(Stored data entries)
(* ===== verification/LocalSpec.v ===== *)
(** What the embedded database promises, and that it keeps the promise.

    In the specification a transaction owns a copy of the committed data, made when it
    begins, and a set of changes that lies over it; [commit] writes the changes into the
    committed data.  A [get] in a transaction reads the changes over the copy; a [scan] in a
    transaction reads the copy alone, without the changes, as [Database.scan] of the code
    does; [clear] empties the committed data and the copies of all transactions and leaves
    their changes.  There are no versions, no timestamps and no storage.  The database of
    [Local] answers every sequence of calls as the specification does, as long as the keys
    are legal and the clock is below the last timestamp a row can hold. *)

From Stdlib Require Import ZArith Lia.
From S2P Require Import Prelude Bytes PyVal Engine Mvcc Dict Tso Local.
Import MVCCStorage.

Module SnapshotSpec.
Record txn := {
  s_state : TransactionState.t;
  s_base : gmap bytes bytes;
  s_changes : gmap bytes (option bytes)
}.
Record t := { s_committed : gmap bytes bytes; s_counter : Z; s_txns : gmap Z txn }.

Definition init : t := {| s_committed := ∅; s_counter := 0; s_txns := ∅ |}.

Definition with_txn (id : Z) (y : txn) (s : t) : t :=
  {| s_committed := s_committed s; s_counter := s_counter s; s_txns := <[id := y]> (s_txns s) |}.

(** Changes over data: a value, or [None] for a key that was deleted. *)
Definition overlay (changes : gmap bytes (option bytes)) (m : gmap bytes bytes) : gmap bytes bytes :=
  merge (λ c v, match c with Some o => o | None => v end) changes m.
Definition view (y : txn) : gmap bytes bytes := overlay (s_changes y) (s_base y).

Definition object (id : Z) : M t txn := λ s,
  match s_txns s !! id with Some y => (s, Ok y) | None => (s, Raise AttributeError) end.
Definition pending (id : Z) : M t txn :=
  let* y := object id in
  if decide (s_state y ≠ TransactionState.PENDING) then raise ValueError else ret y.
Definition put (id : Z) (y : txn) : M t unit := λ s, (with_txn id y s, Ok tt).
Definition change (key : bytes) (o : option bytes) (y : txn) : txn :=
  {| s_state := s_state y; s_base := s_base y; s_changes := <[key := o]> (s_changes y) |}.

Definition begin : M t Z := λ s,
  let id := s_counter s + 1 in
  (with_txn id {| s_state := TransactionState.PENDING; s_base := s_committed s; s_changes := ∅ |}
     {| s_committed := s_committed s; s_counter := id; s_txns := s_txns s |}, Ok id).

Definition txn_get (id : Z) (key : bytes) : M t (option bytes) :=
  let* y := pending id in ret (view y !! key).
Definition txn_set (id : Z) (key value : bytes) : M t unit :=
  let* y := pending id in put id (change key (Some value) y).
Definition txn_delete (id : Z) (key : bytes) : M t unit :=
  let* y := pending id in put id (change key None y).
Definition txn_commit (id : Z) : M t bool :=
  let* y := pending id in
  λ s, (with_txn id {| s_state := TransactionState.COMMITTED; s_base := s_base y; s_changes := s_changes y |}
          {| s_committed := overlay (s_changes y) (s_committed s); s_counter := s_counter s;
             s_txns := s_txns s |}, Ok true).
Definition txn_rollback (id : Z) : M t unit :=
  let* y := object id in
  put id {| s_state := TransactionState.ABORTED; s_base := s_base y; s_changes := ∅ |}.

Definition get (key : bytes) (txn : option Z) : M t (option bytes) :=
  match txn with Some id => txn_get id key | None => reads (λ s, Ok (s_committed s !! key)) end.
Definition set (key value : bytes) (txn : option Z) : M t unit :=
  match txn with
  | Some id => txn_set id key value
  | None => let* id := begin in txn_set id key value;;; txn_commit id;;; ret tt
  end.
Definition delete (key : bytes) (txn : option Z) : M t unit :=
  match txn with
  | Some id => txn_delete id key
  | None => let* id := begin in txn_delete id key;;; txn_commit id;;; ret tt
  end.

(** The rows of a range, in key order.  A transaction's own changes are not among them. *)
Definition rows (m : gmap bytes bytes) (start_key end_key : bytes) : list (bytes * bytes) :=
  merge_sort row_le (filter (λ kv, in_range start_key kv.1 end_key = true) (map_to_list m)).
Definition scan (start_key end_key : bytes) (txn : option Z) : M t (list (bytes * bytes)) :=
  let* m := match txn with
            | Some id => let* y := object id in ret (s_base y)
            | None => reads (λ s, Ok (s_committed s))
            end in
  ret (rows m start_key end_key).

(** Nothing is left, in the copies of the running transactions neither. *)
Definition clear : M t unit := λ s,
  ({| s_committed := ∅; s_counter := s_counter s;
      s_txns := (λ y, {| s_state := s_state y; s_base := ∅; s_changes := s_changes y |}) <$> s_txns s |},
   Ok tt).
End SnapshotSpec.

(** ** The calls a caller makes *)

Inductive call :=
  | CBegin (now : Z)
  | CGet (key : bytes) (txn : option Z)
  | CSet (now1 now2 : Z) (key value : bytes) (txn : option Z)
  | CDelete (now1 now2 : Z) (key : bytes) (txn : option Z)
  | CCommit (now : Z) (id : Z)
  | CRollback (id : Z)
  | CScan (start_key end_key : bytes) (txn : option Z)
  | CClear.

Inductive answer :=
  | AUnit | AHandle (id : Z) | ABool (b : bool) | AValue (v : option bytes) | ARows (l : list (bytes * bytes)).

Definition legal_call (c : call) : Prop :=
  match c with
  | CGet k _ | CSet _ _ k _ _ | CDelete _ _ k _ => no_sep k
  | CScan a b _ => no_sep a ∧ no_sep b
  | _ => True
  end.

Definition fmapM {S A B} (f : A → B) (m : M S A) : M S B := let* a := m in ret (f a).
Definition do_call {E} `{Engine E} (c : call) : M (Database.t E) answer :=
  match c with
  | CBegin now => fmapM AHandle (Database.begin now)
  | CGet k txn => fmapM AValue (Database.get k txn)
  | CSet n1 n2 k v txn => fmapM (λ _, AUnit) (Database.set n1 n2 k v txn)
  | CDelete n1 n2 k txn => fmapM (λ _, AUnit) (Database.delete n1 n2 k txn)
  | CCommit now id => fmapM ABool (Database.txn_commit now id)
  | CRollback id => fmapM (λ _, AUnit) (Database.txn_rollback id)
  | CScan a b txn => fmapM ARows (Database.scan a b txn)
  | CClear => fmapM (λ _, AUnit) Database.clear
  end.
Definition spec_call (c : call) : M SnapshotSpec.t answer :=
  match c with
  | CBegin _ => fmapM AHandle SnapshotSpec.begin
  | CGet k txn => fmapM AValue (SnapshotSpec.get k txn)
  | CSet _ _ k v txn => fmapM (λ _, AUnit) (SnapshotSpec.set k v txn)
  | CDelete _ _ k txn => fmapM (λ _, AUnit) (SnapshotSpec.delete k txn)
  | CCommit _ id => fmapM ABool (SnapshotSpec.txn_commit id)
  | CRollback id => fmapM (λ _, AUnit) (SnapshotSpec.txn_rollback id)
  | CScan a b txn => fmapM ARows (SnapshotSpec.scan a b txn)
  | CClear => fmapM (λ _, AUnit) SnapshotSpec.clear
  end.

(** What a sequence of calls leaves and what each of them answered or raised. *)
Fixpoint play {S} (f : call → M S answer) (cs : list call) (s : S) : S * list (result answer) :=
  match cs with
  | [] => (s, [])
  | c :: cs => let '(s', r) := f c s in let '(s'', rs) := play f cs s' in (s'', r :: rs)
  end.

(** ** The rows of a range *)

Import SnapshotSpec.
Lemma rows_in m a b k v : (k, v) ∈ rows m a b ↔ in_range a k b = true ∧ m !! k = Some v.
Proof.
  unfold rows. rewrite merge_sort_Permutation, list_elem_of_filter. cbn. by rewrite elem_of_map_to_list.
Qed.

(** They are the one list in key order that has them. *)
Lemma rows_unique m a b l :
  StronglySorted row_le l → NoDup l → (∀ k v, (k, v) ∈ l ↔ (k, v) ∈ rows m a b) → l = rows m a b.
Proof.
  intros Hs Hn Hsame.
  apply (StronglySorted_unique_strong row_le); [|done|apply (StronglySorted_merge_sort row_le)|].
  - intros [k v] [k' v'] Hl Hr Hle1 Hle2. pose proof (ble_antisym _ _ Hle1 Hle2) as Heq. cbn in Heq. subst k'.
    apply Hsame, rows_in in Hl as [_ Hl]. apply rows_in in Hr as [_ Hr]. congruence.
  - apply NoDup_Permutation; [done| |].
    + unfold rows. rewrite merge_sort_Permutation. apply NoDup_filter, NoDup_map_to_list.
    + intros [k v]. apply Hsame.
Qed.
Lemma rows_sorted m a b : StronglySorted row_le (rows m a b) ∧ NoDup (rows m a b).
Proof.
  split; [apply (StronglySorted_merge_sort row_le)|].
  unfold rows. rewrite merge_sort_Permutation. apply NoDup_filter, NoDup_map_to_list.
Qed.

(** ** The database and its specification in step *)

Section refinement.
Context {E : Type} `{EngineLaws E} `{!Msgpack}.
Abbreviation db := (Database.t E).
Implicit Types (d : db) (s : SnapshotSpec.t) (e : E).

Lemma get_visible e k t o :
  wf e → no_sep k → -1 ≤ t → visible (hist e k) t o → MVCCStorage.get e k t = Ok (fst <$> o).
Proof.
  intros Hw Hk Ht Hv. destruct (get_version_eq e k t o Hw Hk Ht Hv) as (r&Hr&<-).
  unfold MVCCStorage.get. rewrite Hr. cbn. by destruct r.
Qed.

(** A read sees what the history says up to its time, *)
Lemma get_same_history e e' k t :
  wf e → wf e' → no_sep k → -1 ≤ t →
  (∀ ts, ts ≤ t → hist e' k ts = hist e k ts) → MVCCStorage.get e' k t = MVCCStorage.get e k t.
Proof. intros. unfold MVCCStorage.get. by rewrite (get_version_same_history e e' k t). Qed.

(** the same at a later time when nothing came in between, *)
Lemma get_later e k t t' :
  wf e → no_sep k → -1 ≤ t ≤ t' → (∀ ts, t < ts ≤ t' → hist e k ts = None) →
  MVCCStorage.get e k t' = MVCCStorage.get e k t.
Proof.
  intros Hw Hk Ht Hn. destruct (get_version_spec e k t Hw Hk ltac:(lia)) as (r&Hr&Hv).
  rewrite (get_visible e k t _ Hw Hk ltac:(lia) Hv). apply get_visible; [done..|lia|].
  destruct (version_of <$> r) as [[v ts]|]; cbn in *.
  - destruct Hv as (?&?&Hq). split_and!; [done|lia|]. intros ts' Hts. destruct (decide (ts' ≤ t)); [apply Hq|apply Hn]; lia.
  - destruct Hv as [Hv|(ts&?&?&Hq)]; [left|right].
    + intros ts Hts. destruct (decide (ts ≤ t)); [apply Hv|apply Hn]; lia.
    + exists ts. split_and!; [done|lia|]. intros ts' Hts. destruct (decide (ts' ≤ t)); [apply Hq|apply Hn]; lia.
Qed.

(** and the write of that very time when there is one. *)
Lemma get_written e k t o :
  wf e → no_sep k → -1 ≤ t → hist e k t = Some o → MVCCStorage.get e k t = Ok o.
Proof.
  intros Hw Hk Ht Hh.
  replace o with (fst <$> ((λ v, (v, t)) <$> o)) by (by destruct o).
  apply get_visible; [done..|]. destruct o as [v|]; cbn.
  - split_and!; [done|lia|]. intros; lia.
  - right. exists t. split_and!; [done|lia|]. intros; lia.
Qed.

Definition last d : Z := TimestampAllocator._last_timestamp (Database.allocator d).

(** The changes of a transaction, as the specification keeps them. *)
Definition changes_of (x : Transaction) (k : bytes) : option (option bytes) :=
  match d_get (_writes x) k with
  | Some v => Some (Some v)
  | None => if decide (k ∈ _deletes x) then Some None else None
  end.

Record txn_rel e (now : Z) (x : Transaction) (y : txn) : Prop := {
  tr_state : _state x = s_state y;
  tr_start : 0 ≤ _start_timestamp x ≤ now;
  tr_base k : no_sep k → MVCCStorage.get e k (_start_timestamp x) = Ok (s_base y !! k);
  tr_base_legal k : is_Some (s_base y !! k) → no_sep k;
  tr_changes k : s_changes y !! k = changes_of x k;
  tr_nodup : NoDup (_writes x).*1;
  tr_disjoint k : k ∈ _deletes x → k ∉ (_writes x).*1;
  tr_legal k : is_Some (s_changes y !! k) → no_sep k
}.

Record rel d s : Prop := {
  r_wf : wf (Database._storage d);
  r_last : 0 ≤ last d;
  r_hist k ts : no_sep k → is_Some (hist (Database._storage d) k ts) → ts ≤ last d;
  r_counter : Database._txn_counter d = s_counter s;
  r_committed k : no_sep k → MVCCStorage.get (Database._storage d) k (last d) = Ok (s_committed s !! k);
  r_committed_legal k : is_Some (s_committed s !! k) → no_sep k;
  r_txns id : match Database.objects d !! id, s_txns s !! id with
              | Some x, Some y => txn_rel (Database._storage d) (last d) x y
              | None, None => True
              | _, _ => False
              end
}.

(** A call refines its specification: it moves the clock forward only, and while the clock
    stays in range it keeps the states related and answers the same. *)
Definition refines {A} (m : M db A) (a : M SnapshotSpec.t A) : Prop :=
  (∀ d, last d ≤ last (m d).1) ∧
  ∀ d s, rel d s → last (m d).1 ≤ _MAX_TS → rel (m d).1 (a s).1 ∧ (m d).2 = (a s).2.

** Exercise requirements **
An exact copy of the lines above, from the one containing "match txn with Some" through the one containing "Definition delete (key", is the whole of the answer.

** Your response **
  match txn with Some id => txn_get id key | None => reads (λ s, Ok (s_committed s !! key)) end.
Definition set (key value : bytes) (txn : option Z) : M t unit :=
  match txn with
  | Some id => txn_set id key value
  | None => let* id := begin in txn_set id key value;;; txn_commit id;;; ret tt
  end.
Definition delete (key : bytes) (txn : option Z) : M t unit :=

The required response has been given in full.